Dishwashers: Are They Worth It?

dish Jenga

I was rabidly anti-dishwasher for a long time. When we moved into our new house in Alaska, some 8 years ago, I unhooked the dishwasher so we wouldn’t use it (well, actually I unhooked it because it was on the same water line as the ice maker for the fridge, and I wanted to move the fridge out to the garage… Hey, I was coming from a tipi in the woods with no running water or electricity, cut me some slack.) My anti-dishwasher morality went like so: If people don’t have to clean up after themselves, then they are allowed to be distanced from the true consequences of their lives and actions. If I cooked too much and had too many dishes, it was my own fault for having luxurious expectations for my diet, which would be better off simplified anyway. It’s unrealistic in the scope of humanity to expect complicated, feast worthy meals, and baked goodies almost every day.

As you know if you follow this blog, I’ve blessedly grown up and out of this self-righteousness a bit. I still believe all that stuff to be true, but I’ve learned that there’s a lot more to a radical life than just black and white ideals. Like translating them into a practical lifestyle that you can sustain over the long haul, whilst still feeling a part of your community.

The reality of my “radical life” is that I cook almost everything from scratch, and despite my best efforts at a Zen-like refusal, still expect to eat the lush and varied diet of a modern first-world human. This means I make a lot of dishes.

As we got our Alaska house ready to rent before the big move two years ago, we hooked the dishwasher back up. And since it was hooked up, we started using it. I was 6 months pregnant, with a very two year old, busy packing a zillion boxes.

I was a bit smitten.

You just put the dishes in. And…. it…. washes them. For you.

I admit I was a little disappointed when our New Orleans rental house didn’t have a dishwasher. But I buckled back into washing a family’s output most days, with My Man making up the extra.

Until last May.

My MIL is one of those treasured people who remembers what having two small kids is like. This is not necessarily always the case, I’ve found. Many people seem to have blocked it all out. They give me quizical looks when I lament the challenges of my life, as it stands. They seem surprised, and the surprise betrays a judgement. But my MIL, bless her heart, remembers these crazy days and has full empathic sympathy.

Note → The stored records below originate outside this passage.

(* ===== verification/GuestMemory.v ===== *)
(** * Guest memory

    The crates reach guest memory through the [vm-memory] crate, which is a
    dependency and not part of this repository.  It is therefore an interface:
    [GuestMemory] lists the operations the code calls and [GuestMemoryLaws]
    the documented behaviour the proofs rely on.  Everything else in the
    library is stated for an arbitrary lawful memory; the file FlatMemory has
    one. *)

From stdpp Require Import base numbers list option.
From S2P Require Import Prelude Bytes.

(** The errors of guest memory: the two variants the code names, and any
    other one. *)
Inductive GuestMemoryError : Type :=
| InvalidGuestAddress (addr : Z)
| PartialBuffer (expected completed : Z)
| OtherMemoryError (code : Z).

Global Instance GuestMemoryError_eq_dec : EqDecision GuestMemoryError.
Proof. solve_decision. Defined.

(** A volatile slice: [vs_len] bytes of guest memory from [vs_addr] on. *)
Record VolatileSlice : Type := { vs_addr : Z; vs_len : Z }.

Global Instance VolatileSlice_eq_dec : EqDecision VolatileSlice.
Proof. solve_decision. Defined.

Class GuestMemory (M : Type) : Type := {
  (** [Bytes::read_slice] and [Bytes::write_slice]. *)
  gm_read : M -> Z -> nat -> result GuestMemoryError (list Z);
  gm_write : M -> Z -> list Z -> M * result GuestMemoryError unit;
  (** [Bytes::load] and [Bytes::store] of a 16-bit integer. *)
  gm_load16 : M -> Z -> result GuestMemoryError Z;
  gm_store16 : M -> Z -> Z -> M * result GuestMemoryError unit;
  (** [GuestMemory::address_in_range]; [check_address] is [Some] exactly
      there. *)
  gm_in_range : M -> Z -> bool;
  (** [GuestMemory::find_region]: start and length of the region. *)
  gm_find_region : M -> Z -> option (Z * Z);
  (** [GuestMemory::get_slice], which is [find_region] and then
      [GuestMemoryRegion::get_slice] at the offset in the region. *)
  gm_get_slice : M -> Z -> Z -> result GuestMemoryError VolatileSlice;
  (** [VolatileSlice::offset] and [VolatileSlice::subslice]; the error is a
      [volatile_memory::Error]. *)
  gm_offset : M -> VolatileSlice -> Z -> result Z VolatileSlice;
  gm_subslice : M -> VolatileSlice -> Z -> Z -> result Z VolatileSlice;
}.

(** The byte at an address, [None] when the address is not backed. *)
Definition peek {M} `{GuestMemory M} (m : M) (a : Z) : option Z :=
  match gm_read m a 1 with Ok [b] => Some b | _ => None end.

Definition mapped {M} `{GuestMemory M} (m : M) (a : Z) : Prop := is_Some (peek m a).

(** Every byte of [[a, a + n)] is backed. *)
Definition range_mapped {M} `{GuestMemory M} (m : M) (a n : Z) : Prop :=
  forall x, a <= x < a + n -> mapped m x.

(** Atomic 16-bit accesses work at [a]. *)
Definition acc16 {M} `{GuestMemory M} (m : M) (a : Z) : Prop :=
  exists v, gm_load16 m a = Ok v.

(** [bs] replaces the bytes from [a] on and nothing else changes. *)
Definition overwritten {M} `{GuestMemory M} (m m' : M) (a : Z) (bs : list Z) : Prop :=
  forall x, peek m' x = if decide (a <= x < a + Z.of_nat (length bs))
                        then bs !! Z.to_nat (x - a) else peek m x.

(** The parts of a memory that no store changes: what is backed and where
    atomic accesses work. *)
Definition same_layout {M} `{GuestMemory M} (m m' : M) : Prop :=
  (forall x, mapped m x <-> mapped m' x) /\
  (forall x, acc16 m x <-> acc16 m' x) /\
  (forall x, gm_in_range m x = gm_in_range m' x) /\
  (forall x, gm_find_region m x = gm_find_region m' x) /\
  (forall x n, gm_get_slice m x n = gm_get_slice m' x n).

(** [m'] is [m] with other bytes at some of the addresses [cs]. *)
Definition changed_within {M} `{GuestMemory M} (cs : list Z) (m m' : M) : Prop :=
  same_layout m m' /\ forall x, x ∉ cs -> peek m' x = peek m x.

Class GuestMemoryLaws (M : Type) `{GM : GuestMemory M} : Prop := {
  (** A read returns the bytes of the range, and fails when one is missing. *)
  law_read : forall m a n bs, (0 < n)%nat ->
    gm_read m a n = Ok bs <->
    length bs = n /\ forall i : nat, (i < n)%nat -> peek m (a + Z.of_nat i) = bs !! i;
  law_byte : forall m a b, peek m a = Some b -> in_u 8 b /\ in_u 64 a;
  (** A write succeeds exactly on a backed range. *)
  law_write_success : forall m a bs, bs <> [] -> bytes_ok bs ->
    snd (gm_write m a bs) = Ok tt <-> range_mapped m a (Z.of_nat (length bs));
  law_write : forall m m' a bs, bytes_ok bs ->
    gm_write m a bs = (m', Ok tt) -> overwritten m m' a bs;
  law_write_fail : forall m m' a bs e, bytes_ok bs ->
    gm_write m a bs = (m', Err e) ->
    forall x, ~ (a <= x < a + Z.of_nat (length bs)) -> peek m' x = peek m x;
  law_write_layout : forall m a bs, bytes_ok bs -> same_layout m (fst (gm_write m a bs));
  (** Atomic accesses see and change the two bytes of the integer. *)
  law_load : forall m a v, gm_load16 m a = Ok v ->
    in_u 16 v /\ gm_read m a 2 = Ok (le_bytes 2 v);
  law_store_success : forall m a v, in_u 16 v ->
    snd (gm_store16 m a v) = Ok tt <-> acc16 m a;
  law_store : forall m m' a v, in_u 16 v ->
    gm_store16 m a v = (m', Ok tt) -> overwritten m m' a (le_bytes 2 v);
  law_store_fail : forall m m' a v e, gm_store16 m a v = (m', Err e) -> m' = m;
  law_store_layout : forall m a v, in_u 16 v -> same_layout m (fst (gm_store16 m a v));
  (** The regions: [address_in_range] and [find_region] agree with what is
      backed, and a slice lies in a region. *)
  law_in_range : forall m a, gm_in_range m a = true <-> mapped m a;
  law_region : forall m a s l, gm_find_region m a = Some (s, l) ->
    s <= a < s + l /\ range_mapped m s l;
  law_slice : forall m a n sl, gm_get_slice m a n = Ok sl ->
    sl = {| vs_addr := a; vs_len := n |} /\ range_mapped m a n;
  law_slice_success : forall m a n s l, gm_find_region m a = Some (s, l) ->
    0 <= n -> a + n <= s + l -> is_ok (gm_get_slice m a n) = true;
  (** The parts of a slice. *)
  law_offset : forall m vs n, 0 <= n <= vs_len vs ->
    gm_offset m vs n = Ok {| vs_addr := vs_addr vs + n; vs_len := vs_len vs - n |};
  law_subslice : forall m vs o n, 0 <= o -> 0 <= n -> o + n <= vs_len vs ->
    gm_subslice m vs o n = Ok {| vs_addr := vs_addr vs + o; vs_len := n |};
}.

(** [read_obj] and [write_obj] on an object. *)
Definition read_obj {M} `{GuestMemory M} (T : Type) `{ByteValued T} (m : M) (a : Z)
    : result GuestMemoryError T :=
  match gm_read m a (bv_size T) with
  | Ok bs => Ok (bv_decode bs)
  | Err e => Err e
  end.

Definition write_obj {M} `{GuestMemory M} {T : Type} `{ByteValued T} (m : M) (v : T) (a : Z)
    : M * result GuestMemoryError unit :=
  gm_write m a (bv_encode v).

(** ** Consequences of the laws *)

Section Laws.
Context {M : Type} `{GML : GuestMemoryLaws M}.
Implicit Types m : M.

Lemma same_layout_refl m : same_layout m m.
Proof. by repeat split. Qed.

Lemma same_layout_trans m1 m2 m3 :
  same_layout m1 m2 -> same_layout m2 m3 -> same_layout m1 m3.
Proof.
  intros (A1 & B1 & C1 & D1 & E1) (A2 & B2 & C2 & D2 & E2).
  split_and!; intros.
  - by rewrite A1, A2.
  - by rewrite B1, B2.
  - by rewrite C1, C2.
  - by rewrite D1, D2.
  - by rewrite E1, E2.
Qed.

Lemma changed_within_refl cs m : changed_within cs m m.
Proof. split; [apply same_layout_refl|done]. Qed.

Lemma changed_within_trans cs m1 m2 m3 :
  changed_within cs m1 m2 -> changed_within cs m2 m3 -> changed_within cs m1 m3.
Proof.
  intros [H1 P1] [H2 P2]. split; [by eapply same_layout_trans|]. intros x Hx.
  by rewrite P2, P1.
Qed.

Lemma changed_within_mono cs cs' m m' :
  cs ⊆ cs' -> changed_within cs m m' -> changed_within cs' m m'.
Proof. intros Hs [Hl Hp]. split; [done|]. intros x Hx. apply Hp. intros Hin. by apply Hx, Hs. Qed.

(** A write, failed or not, stays within its range. *)
Lemma write_changed_within m m' a bs r cs :
  bytes_ok bs -> (forall x, a <= x < a + Z.of_nat (length bs) -> x ∈ cs) ->
  gm_write m a bs = (m', r) -> changed_within cs m m'.
Proof.
  intros Hb Hcs Hw. split.
  - change m' with (fst (m', r)). rewrite <- Hw. by apply law_write_layout.
  - intros x Hx. assert (~ (a <= x < a + Z.of_nat (length bs))) as Hn by auto. destruct r as [[]|e].
    + pose proof (law_write _ _ _ _ Hb Hw x) as Ho. by rewrite Ho, decide_False.
    + by eapply law_write_fail.
Qed.

Lemma same_layout_mapped m m' a n :
  same_layout m m' -> range_mapped m a n -> range_mapped m' a n.
Proof. intros (A & _) Hr x Hx. apply A. by apply Hr. Qed.

Lemma same_layout_acc16 m m' a : same_layout m m' -> acc16 m a -> acc16 m' a.
Proof. intros (_ & B & _). apply B. Qed.

Lemma gm_read_peek m a n bs i :
  (0 < n)%nat -> gm_read m a n = Ok bs -> (i < n)%nat ->
  peek m (a + Z.of_nat i) = bs !! i.
Proof. intros Hn Hr Hi. apply law_read in Hr as [_ Hr]; auto. Qed.

Lemma gm_read_length m a n bs : (0 < n)%nat -> gm_read m a n = Ok bs -> length bs = n.
Proof. intros Hn Hr. by apply law_read in Hr as [? _]. Qed.

Lemma gm_read_bytes m a n bs : (0 < n)%nat -> gm_read m a n = Ok bs -> bytes_ok bs.
Proof.
  intros Hn Hr. apply Forall_lookup. intros i b Hi.
  assert (i < n)%nat.
  { apply lookup_lt_Some in Hi. by rewrite (gm_read_length _ _ _ _ Hn Hr) in Hi. }
  apply (law_byte m (a + Z.of_nat i)). by rewrite (gm_read_peek m a n bs) by done.
Qed.

(** A read depends only on the bytes of its range. *)
Lemma gm_read_ext m m' a n bs :
  (0 < n)%nat -> (forall x, a <= x < a + Z.of_nat n -> peek m' x = peek m x) ->
  gm_read m a n = Ok bs -> gm_read m' a n = Ok bs.
Proof.
  intros Hn Hx Hr. apply law_read in Hr as [Hl Hr]; [|done].
  apply law_read; [done|]. split; [done|]. intros i Hi.
  rewrite Hx by lia. by apply Hr.
Qed.

Lemma gm_read_succeeds m a n :
  (0 < n)%nat -> range_mapped m a (Z.of_nat n) -> exists bs, gm_read m a n = Ok bs.
Proof.
  intros Hn Hm. exists ((fun i => default 0 (peek m (a + Z.of_nat i))) <$> seq 0 n).
  apply law_read; [done|]. split; [by rewrite length_fmap, length_seq|].
  intros i Hi. rewrite list_lookup_fmap, lookup_seq_lt by done. simpl.
  destruct (Hm (a + Z.of_nat i)) as [b ->]; [lia|done].
Qed.

(** Reading back what was written. *)
Lemma overwritten_read m m' a bs :
  bs <> [] -> overwritten m m' a bs -> gm_read m' a (length bs) = Ok bs.
Proof.
  intros Hbs Ho. apply law_read; [by destruct bs; [|simpl; lia]|]. split; [done|].
  intros i Hi. rewrite Ho, decide_True by lia. f_equal. lia.
Qed.

(** A read of a disjoint range is not disturbed. *)
Lemma overwritten_read_other m m' a bs a' n r :
  (0 < n)%nat -> overwritten m m' a bs ->
  a' + Z.of_nat n <= a \/ a + Z.of_nat (length bs) <= a' ->
  gm_read m a' n = Ok r -> gm_read m' a' n = Ok r.
Proof.
  intros Hn Ho Hd. apply gm_read_ext; [done|]. intros x Hx.
  rewrite Ho, decide_False by lia. done.
Qed.

Lemma overwritten_peek_other m m' a bs x :
  overwritten m m' a bs -> ~ (a <= x < a + Z.of_nat (length bs)) ->
  peek m' x = peek m x.
Proof. intros Ho Hx. by rewrite Ho, decide_False. Qed.

Lemma gm_load16_value m a v v' :
  gm_load16 m a = Ok v -> gm_read m a 2 = Ok (le_bytes 2 v') -> in_u 16 v' -> v = v'.
Proof.
  intros Hl Hr Hv'. apply law_load in Hl as [Hv Hl]. rewrite Hl in Hr. simplify_eq.
  apply (le_bytes_inj 2); try done. cbn [le_bytes]. by f_equal; [|f_equal].
Qed.

(** An atomic load depends on its two bytes. *)
Lemma load_ext m m' a v :
  same_layout m m' -> (forall x, a <= x < a + 2 -> peek m' x = peek m x) ->
  gm_load16 m a = Ok v -> gm_load16 m' a = Ok v.
Proof.
  intros Hl Hx Hv. destruct (same_layout_acc16 m m' a Hl) as [v' Hv']; [by exists v|].
  rewrite Hv'. f_equal. apply law_load in Hv as [Hu Hr].
  apply (gm_load16_value m' a); [done| |done]. eapply gm_read_ext; [lia|done|done].
Qed.

(** An atomic load after an atomic store. *)
Lemma load_after_store m m' a v :
  in_u 16 v -> gm_store16 m a v = (m', Ok tt) -> gm_load16 m' a = Ok v.
Proof.
  intros Hv Hs.
  assert (acc16 m' a) as [v' Hv'].
  { pose proof (law_store_layout m a v Hv) as Hly. rewrite Hs in Hly.
    apply (same_layout_acc16 m); [done|]. apply (law_store_success m a v Hv).
    by rewrite Hs. }
  rewrite Hv'. f_equal. apply (gm_load16_value m' a); [done| |done].
  apply (overwritten_read m m' a (le_bytes 2 v)); [done|]. by apply law_store.
Qed.

(** An atomic load is not disturbed by a change elsewhere. *)
Lemma load_other m m' a bs a' v :
  overwritten m m' a bs -> same_layout m m' ->
  a' + 2 <= a \/ a + Z.of_nat (length bs) <= a' ->
  gm_load16 m a' = Ok v -> gm_load16 m' a' = Ok v.
Proof.
  intros Ho Hly Hd Hl.
  destruct (same_layout_acc16 m m' a' Hly) as [v' Hv']; [by exists v|].
  rewrite Hv'. f_equal. apply law_load in Hl as [Hv Hr].
  apply (gm_load16_value m' a'); [done| |done].
  eapply overwritten_read_other; [| | |exact Hr]; [lia|done|lia].
Qed.

Section Objects.
Context {T : Type} `{BVL : ByteValuedLaws T}.

Lemma write_obj_success m (v : T) a :
  snd (write_obj m v a) = Ok tt <-> range_mapped m a (Z.of_nat (bv_size T)).
Proof.
  unfold write_obj. pose proof (bv_encode_length v) as Hl. pose proof (bv_size_pos (T:=T)).
  rewrite law_write_success; [by rewrite Hl| |apply bv_encode_bytes].
  intros Hn. rewrite Hn in Hl. simpl in Hl. lia.
Qed.

Lemma write_obj_overwritten m m' (v : T) a :
  write_obj m v a = (m', Ok tt) -> overwritten m m' a (bv_encode v).
Proof. apply law_write, bv_encode_bytes. Qed.

Lemma write_obj_layout m (v : T) a : same_layout m (fst (write_obj m v a)).
Proof. apply law_write_layout, bv_encode_bytes. Qed.

(** [read_obj] after [write_obj]. *)
Lemma read_write_obj m m' (v : T) a :
  bv_wf v -> write_obj m v a = (m', Ok tt) -> read_obj T m' a = Ok v.
Proof.
  intros Hv Hw. apply write_obj_overwritten in Hw. apply overwritten_read in Hw.
  - unfold read_obj. rewrite bv_encode_length in Hw. rewrite Hw.
    by rewrite bv_decode_encode.
  - intros Hn. pose proof (bv_encode_length v) as Hl. pose proof (bv_size_pos (T:=T)).
    rewrite Hn in Hl. simpl in Hl. lia.
Qed.

Lemma read_obj_succeeds m a :
  range_mapped m a (Z.of_nat (bv_size T)) -> exists v : T, read_obj T m a = Ok v.
Proof.
  intros Hm. destruct (gm_read_succeeds m a (bv_size T)) as [bs Hbs];
    [apply bv_size_pos|done|]. exists (bv_decode bs). unfold read_obj. by rewrite Hbs.
Qed.

Lemma read_obj_wf m a (v : T) : read_obj T m a = Ok v -> bv_wf v.
Proof.
  unfold read_obj. intros Hr. case_match eqn:Hg; simplify_eq.
  apply bv_decode_wf.
  - eapply gm_read_bytes; [apply bv_size_pos|done].
  - eapply gm_read_length; [apply bv_size_pos|done].
Qed.

Lemma read_obj_other m m' a bs a' (v : T) :
  overwritten m m' a bs ->
  a' + Z.of_nat (bv_size T) <= a \/ a + Z.of_nat (length bs) <= a' ->
  read_obj T m a' = Ok v -> read_obj T m' a' = Ok v.
Proof.
  unfold read_obj. intros Ho Hd Hr. case_match eqn:Hg; simplify_eq.
  eapply overwritten_read_other in Hg as ->; [done|apply bv_size_pos|done|lia].
Qed.
End Objects.
End Laws.

Global Hint Resolve same_layout_refl write_obj_layout : virtio.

So for my birthday last year she bought me a free-standing dishwasher. It’s not plumbed in, instead it has a long hose that attaches to your sink faucet (don’t feel bad, I didn’t know either). This is a great thing if, like us, you are in a rental. And it was only $200. Of course, it’s just a standard, bottom of the line dishwasher, nothing fancy, and not particularly efficient I’d guess.

the beast

Both My Man and I quickly developed a real love/hate relationship with the dishwasher. On the one hand, I sure liked having it wash the dishes for me, a task that had become mind-numbingly difficult in that first, insane year after the second baby. I liked that the counters stayed cleaner too, instead of always piled with dirty dishes on one side and the clean dish Jenga on the other. But I was disappointed at how long it took to load. Like all those modern conveniences I have this feeling like it should remove all burden of work from my shoulders, and I’ll just float free. But of course, no. There’s the rinsing, the bending way the fuck down there to carefully arrange every dish for maximum efficiency. The rearranging when you just want to fit that last one dish in.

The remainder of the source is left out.